Bagger se percató de ello.

– Lárgalo. Venga, quizá pueda ayudarte.

Ella suspiró.

– Bueno, lo creas o no, el tipo quiere acostarse conmigo. Pero está casado y le dije que se olvidara del tema.

Bagger asintió.

– ¡Qué cabrón! Siempre la misma mierda. A las mujeres que dicen que no, se las quitan de encima.

Annabelle se miraba las manos.

– Es el final de mi carrera, Jerry. ¡Portland! ¡Joder! -Arrojó el móvil contra la pared y se partió por la mitad. Luego, Annabelle se desplomó en una silla-. Tal vez debería haberme acostado con él.

Bagger comenzó a masajearle los hombros.

– ¡Ni hablar! Con tipos así, si lo haces una vez luego quieren más. Después se cansan de ti o encuentran otra amante. Al final, te acabaría enviando a Portland de todas maneras.

– Ojalá pudiese pillar al muy hijo de puta.

Bagger parecía pensativo.

– Bueno, tal vez sea posible.

Annabelle lo miró con expresión cauta.

– Jerry, no puedes cargártelo, ¿vale?

– No estaba pensando en eso, nena. Has dicho que tal vez estaba cabreado porque haces tu trabajo demasiado bien. ¿Y eso?

– Consigo mucho dinero y, de repente, los demás me ven ascender. Empiezo a ascender y, de repente, soy una amenaza para su trabajo. Lo creas o no, Jerry, pocas mujeres hacen lo que yo hago. A más de uno le gustaría que alguna mujer ocupara el cargo de jefa de sección. Si sigo tratando con gente como tú e inundo las operaciones extranjeras de dinero «con artificios», me beneficia y lo perjudica.

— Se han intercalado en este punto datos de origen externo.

(** A run that starts, creates its jail and ends, heard in two pieces. *)
Definition sampleRun : list Emitted :=
  [{| em_event := kStarted; em_ts := 1700000000; em_fields := [num (str "pid") 4711; text (str "name") (str "web")] |};
   {| em_event := kJailCreated; em_ts := 1700000001; em_fields := [num (str "jid") 17; text (str "name") (str "web_pid4711")] |};
   {| em_event := kExited; em_ts := 1700000002; em_fields := [num (str "code") 0] |}].

Lemma parent_hears_first_decisive_witness :
  waitForJail 5 4711 [Idle false; Chunk (take 50 (streamOf sampleRun)); ReadInterrupted; Chunk (drop 50 (streamOf sampleRun)); EndOfStream true]
  = (JailCreated, Some {| event := kJailCreated; ts := 1700000001; fields := [(str "jid", str "17"); (str "name", str "web_pid4711")] |}).
Proof.
  apply (parent_hears_first_decisive 5 4711 (take 1 sampleRun) (drop 2 sampleRun)
    {| em_event := kJailCreated; em_ts := 1700000001; em_fields := [num (str "jid") 17; text (str "name") (str "web_pid4711")] |} JailCreated
    [Idle false; Chunk (take 50 (streamOf sampleRun)); ReadInterrupted; Chunk (drop 50 (streamOf sampleRun))] [EndOfStream true]).
  - lia.
  - repeat constructor; try discriminate; try lia; try (by intros _; left; eexists); try (vm_compute; discriminate); set_solver.
  - by repeat constructor.
  - done.
  - repeat constructor; vm_compute; discriminate.
  - vm_compute. reflexivity.
Defined.
End StatusFd.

– ¡Joder!, estas cosas sólo pasan en el Gobierno. -Pensó durante unos instantes-. Vale, ya sé cómo volverle las tornas a ese tarugo.

– ¿A qué te refieres?

– A la siguiente operación en El Banco.

– Jerry, me cambian de destino. Mi socio y yo tomaremos el avión esta noche.

– Vale, vale, pero se me ha ocurrido algo. Puedes hacer una última operación antes de marcharte, ¿no?

Annabelle pareció cavilar al respecto.

– Bueno, sí, tengo autorización para ello. Pero a ese tipo no me lo ganaré ni con un millón de dólares en intereses.

– No me refiero a un milloncete de nada. -La miró-. ¿Cuál es la mayor cantidad que has conseguido con tus «artificios»?

Annabelle pensó durante unos instantes.

– La mayoría de las transferencias van de uno a cinco millones, pero una vez transferimos quince millones en Las Vegas. Y veinte millones desde Nueva York, pero hace ya dos años.

– Gallina.

– ¿Gallina? ¡Lo que tú digas!

– Dime, ¿qué le dolería de verdad a ese tipo?

– Ni idea, Jerry. Treinta millones.

– Pues que sean cuarenta, y que los tengan cuatro días en lugar de dos. -Hizo unos cálculos mentales-. Eso nos da un interés del veinte por ciento en lugar del diez por ciento. Y, con eso, ganaríamos ocho millones. Un buen artificio.

– ¿Tienes cuarenta millones en metálico?

– ¡Eh!, ¿con quién crees que estás hablando? La semana pasada tuvimos dos peleas aquí de campeonato. El dinero me sale por las orejas.